Definition p_comment_term (v : string) : result sqlexpr :=
  let filters :=
    [Col revision_table "story_key" == Col story_table "key";
     Col revision_table "message" == Str v] in
  let revision_select := select_story_keys filters in
  let filters :=
    [Col revision_table "story_key" == Col story_table "key";
     Col comment_table "revision_key" == Col revision_table "key";
     Col comment_table "message" == Str v] in
  let comment_select := select_story_keys filters in
  Ok (or_ [InSelect (Col story_table "key") comment_select;
           InSelect (Col story_table "key") revision_select]).

Definition p_has_term (v : string) : result sqlexpr :=
  if String.eqb v "draft" then
    let filters :=
      [Col revision_table "story_key" == Col story_table "key";
       Col message_table "revision_key" == Col revision_table "key";
       Col message_table "draft" == PyBool true] in
    Ok (InSelect (Col story_table "key") (select_story_keys filters))
  else
    Raise (SearchSyntaxError ("Syntax error: has:" ++ v ++ " is not supported")).

Definition p_is_term (v : string) : result sqlexpr :=
  let username := username ctx in
  if String.eqb v "reviewed" then
    let filters :=
      [Col approval_table "story_key" == Col story_table "key";
       Cmp OpNe (Col approval_table "value") (Int 0)] in
    Ok (InSelect (Col story_table "key") (select_story_keys filters))
  else if String.eqb v "open" then
    Ok (NotInList (Col story_table "status") ["MERGED"; "ABANDONED"])
  else if String.eqb v "closed" then
    Ok (InList (Col story_table "status") ["MERGED"; "ABANDONED"])
  else if String.eqb v "submitted" then
    Ok (Col story_table "status" == Str "SUBMITTED")
  else if String.eqb v "merged" then
    Ok (Col story_table "status" == Str "MERGED")
  else if String.eqb v "abandoned" then
    Ok (Col story_table "status" == Str "ABANDONED")
  else if String.eqb v "owner" then
    Ok (Col user_table "username" == Str username)
  else if String.eqb v "starred" then
    Ok (Col story_table "starred" == PyBool true)
  else if String.eqb v "held" then
    Ok (Col story_table "held" == PyBool true)
  else if String.eqb v "reviewer" then
    let filters :=
      [Col approval_table "story_key" == Col story_table "key";
       Col approval_table "user_key" == Col user_table "key";
       Col user_table "username" == Str username] in
    Ok (InSelect (Col story_table "key") (select_story_keys filters))
  else if String.eqb v "watched" then
    Ok (Col project_table "subscribed" == PyBool true)
  else
    Raise (SearchSyntaxError ("Syntax error: is:" ++ v ++ " is not supported")).

Definition p_file_term (v : string) : result sqlexpr :=
  if startswith_char "^" v then
    Ok (and_ [or_ [Func "matches" [Str v; Col file_table "path"];
                   Func "matches" [Str v; Col file_table "old_path"]];
              PyBool (is_not_None (Col file_table "status"))])
  else
    Ok (and_ [or_ [Col file_table "path" == Str v;
                   Col file_table "old_path" == Str v];
              PyBool (is_not_None (Col file_table "status"))]).

Definition p_status_term (v : string) : result sqlexpr :=
  if String.eqb v "open" then
    Ok (NotInList (Col story_table "status") ["MERGED"; "ABANDONED"])
  else if String.eqb v "closed" then
    Ok (InList (Col story_table "status") ["MERGED"; "ABANDONED"])
  else
    Ok (Col story_table "status" == Str v).

(** [True == True] is the Python value [True]. *)
Definition p_limit_term (n : Z) : result sqlexpr :=
  Ok (PyBool (Bool.eqb true true)).

Definition p_op_term (lexeme : string) : result sqlexpr :=
  Raise SyntaxError.

(** ** The expression productions *)

Definition p_list_expr (p1 p2 : sqlexpr) : result sqlexpr :=
  Ok (and_ [p1; p2]).

Definition p_paren_expr (p2 : sqlexpr) : result sqlexpr :=
  Ok p2.

(** [p2] is the lexeme of the connective token. *)
Definition p_boolean_expr (p1 : sqlexpr) (p2 : string) (p3 : sqlexpr)
  : result sqlexpr :=
  if String.eqb (lower p2) "and" then Ok (and_ [p1; p3])
  else if String.eqb (lower p2) "or" then Ok (or_ [p1; p3])
  else Raise (SearchSyntaxError ("Boolean " ++ p2 ++ " not recognized")).

Definition p_negative_expr (p2 : sqlexpr) : result sqlexpr :=
  Ok (not_ p2).

(** [p_error(p)]: [None] is the end of the input. *)
Definition p_error (p : option LexToken) : exn :=
  match p with
  | Some t =>
      SearchSyntaxError
        ("Syntax error at " ++ String "034" (slice_from (lexpos t) (lexdata ctx))
         ++ String "034" (" in search string " ++ String "034" (lexdata ctx)
         ++ String "034" (" (col " ++ str_of_nat (lexpos t) ++ ")")))
  | None => SearchSyntaxError "Syntax error: EOF in search string"
  end.

End Productions.

(** ** The grammar engine

    The parser that yacc builds from the productions is a shift-reduce
    automaton.  The grammar is ambiguous, and yacc settles each
    shift/reduce conflict with the [precedence] table of
    [SearchParser]: the rule reduces when its level is above the
    level of the token that could be shifted, or equal to it with the
    rule left-associative; otherwise the token is shifted.  A token
    the table does not list has level 0, and a rule has the level of
    its right-most terminal. *)

Module Grammar.

Inductive assoc : Type := LeftAssoc | RightAssoc.

(** [precedence = (('left', 'NOT', 'NEG'),)] *)
Definition precedence (t : token) : assoc * nat :=
  match t with
  | NOT | NEG => (LeftAssoc, 1%nat)
  | _ => (RightAssoc, 0%nat)
  end.

Definition rule_precedence (rightmost_terminal : option token) : assoc * nat :=
  match rightmost_terminal with
  | Some t => precedence t
  | None => (RightAssoc, 0%nat)
  end.

Inductive action : Type := Shift | Reduce.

**Required work:**
Copy the listing word for word.

**Solution below:**
Definition p_comment_term (v : string) : result sqlexpr :=
  let filters :=
    [Col revision_table "story_key" == Col story_table "key";
     Col revision_table "message" == Str v] in
  let revision_select := select_story_keys filters in
  let filters :=
    [Col revision_table "story_key" == Col story_table "key";
     Col comment_table "revision_key" == Col revision_table "key";
     Col comment_table "message" == Str v] in
  let comment_select := select_story_keys filters in
  Ok (or_ [InSelect (Col story_table "key") comment_select;
           InSelect (Col story_table "key") revision_select]).

Definition p_has_term (v : string) : result sqlexpr :=
  if String.eqb v "draft" then
    let filters :=
      [Col revision_table "story_key" == Col story_table "key";
       Col message_table "revision_key" == Col revision_table "key";
       Col message_table "draft" == PyBool true] in
    Ok (InSelect (Col story_table "key") (select_story_keys filters))
  else
    Raise (SearchSyntaxError ("Syntax error: has:" ++ v ++ " is not supported")).

Definition p_is_term (v : string) : result sqlexpr :=
  let username := username ctx in
  if String.eqb v "reviewed" then
    let filters :=
      [Col approval_table "story_key" == Col story_table "key";
       Cmp OpNe (Col approval_table "value") (Int 0)] in
    Ok (InSelect (Col story_table "key") (select_story_keys filters))
  else if String.eqb v "open" then
    Ok (NotInList (Col story_table "status") ["MERGED"; "ABANDONED"])
  else if String.eqb v "closed" then
    Ok (InList (Col story_table "status") ["MERGED"; "ABANDONED"])
  else if String.eqb v "submitted" then
    Ok (Col story_table "status" == Str "SUBMITTED")
  else if String.eqb v "merged" then
    Ok (Col story_table "status" == Str "MERGED")
  else if String.eqb v "abandoned" then
    Ok (Col story_table "status" == Str "ABANDONED")
  else if String.eqb v "owner" then
    Ok (Col user_table "username" == Str username)
  else if String.eqb v "starred" then
    Ok (Col story_table "starred" == PyBool true)
  else if String.eqb v "held" then
    Ok (Col story_table "held" == PyBool true)
  else if String.eqb v "reviewer" then
    let filters :=
      [Col approval_table "story_key" == Col story_table "key";
       Col approval_table "user_key" == Col user_table "key";
       Col user_table "username" == Str username] in
    Ok (InSelect (Col story_table "key") (select_story_keys filters))
  else if String.eqb v "watched" then
    Ok (Col project_table "subscribed" == PyBool true)
  else
    Raise (SearchSyntaxError ("Syntax error: is:" ++ v ++ " is not supported")).

Definition p_file_term (v : string) : result sqlexpr :=
  if startswith_char "^" v then
    Ok (and_ [or_ [Func "matches" [Str v; Col file_table "path"];
                   Func "matches" [Str v; Col file_table "old_path"]];
              PyBool (is_not_None (Col file_table "status"))])
  else
    Ok (and_ [or_ [Col file_table "path" == Str v;
                   Col file_table "old_path" == Str v];
              PyBool (is_not_None (Col file_table "status"))]).

Definition p_status_term (v : string) : result sqlexpr :=
  if String.eqb v "open" then
    Ok (NotInList (Col story_table "status") ["MERGED"; "ABANDONED"])
  else if String.eqb v "closed" then
    Ok (InList (Col story_table "status") ["MERGED"; "ABANDONED"])
  else
    Ok (Col story_table "status" == Str v).

(** [True == True] is the Python value [True]. *)
Definition p_limit_term (n : Z) : result sqlexpr :=
  Ok (PyBool (Bool.eqb true true)).

Definition p_op_term (lexeme : string) : result sqlexpr :=
  Raise SyntaxError.

(** ** The expression productions *)

Definition p_list_expr (p1 p2 : sqlexpr) : result sqlexpr :=
  Ok (and_ [p1; p2]).

Definition p_paren_expr (p2 : sqlexpr) : result sqlexpr :=
  Ok p2.

(** [p2] is the lexeme of the connective token. *)
Definition p_boolean_expr (p1 : sqlexpr) (p2 : string) (p3 : sqlexpr)
  : result sqlexpr :=
  if String.eqb (lower p2) "and" then Ok (and_ [p1; p3])
  else if String.eqb (lower p2) "or" then Ok (or_ [p1; p3])
  else Raise (SearchSyntaxError ("Boolean " ++ p2 ++ " not recognized")).

Definition p_negative_expr (p2 : sqlexpr) : result sqlexpr :=
  Ok (not_ p2).

(** [p_error(p)]: [None] is the end of the input. *)
Definition p_error (p : option LexToken) : exn :=
  match p with
  | Some t =>
      SearchSyntaxError
        ("Syntax error at " ++ String "034" (slice_from (lexpos t) (lexdata ctx))
         ++ String "034" (" in search string " ++ String "034" (lexdata ctx)
         ++ String "034" (" (col " ++ str_of_nat (lexpos t) ++ ")")))
  | None => SearchSyntaxError "Syntax error: EOF in search string"
  end.

End Productions.

(** ** The grammar engine

    The parser that yacc builds from the productions is a shift-reduce
    automaton.  The grammar is ambiguous, and yacc settles each
    shift/reduce conflict with the [precedence] table of
    [SearchParser]: the rule reduces when its level is above the
    level of the token that could be shifted, or equal to it with the
    rule left-associative; otherwise the token is shifted.  A token
    the table does not list has level 0, and a rule has the level of
    its right-most terminal. *)

Module Grammar.

Inductive assoc : Type := LeftAssoc | RightAssoc.

(** [precedence = (('left', 'NOT', 'NEG'),)] *)
Definition precedence (t : token) : assoc * nat :=
  match t with
  | NOT | NEG => (LeftAssoc, 1%nat)
  | _ => (RightAssoc, 0%nat)
  end.

Definition rule_precedence (rightmost_terminal : option token) : assoc * nat :=
  match rightmost_terminal with
  | Some t => precedence t
  | None => (RightAssoc, 0%nat)
  end.

Inductive action : Type := Shift | Reduce.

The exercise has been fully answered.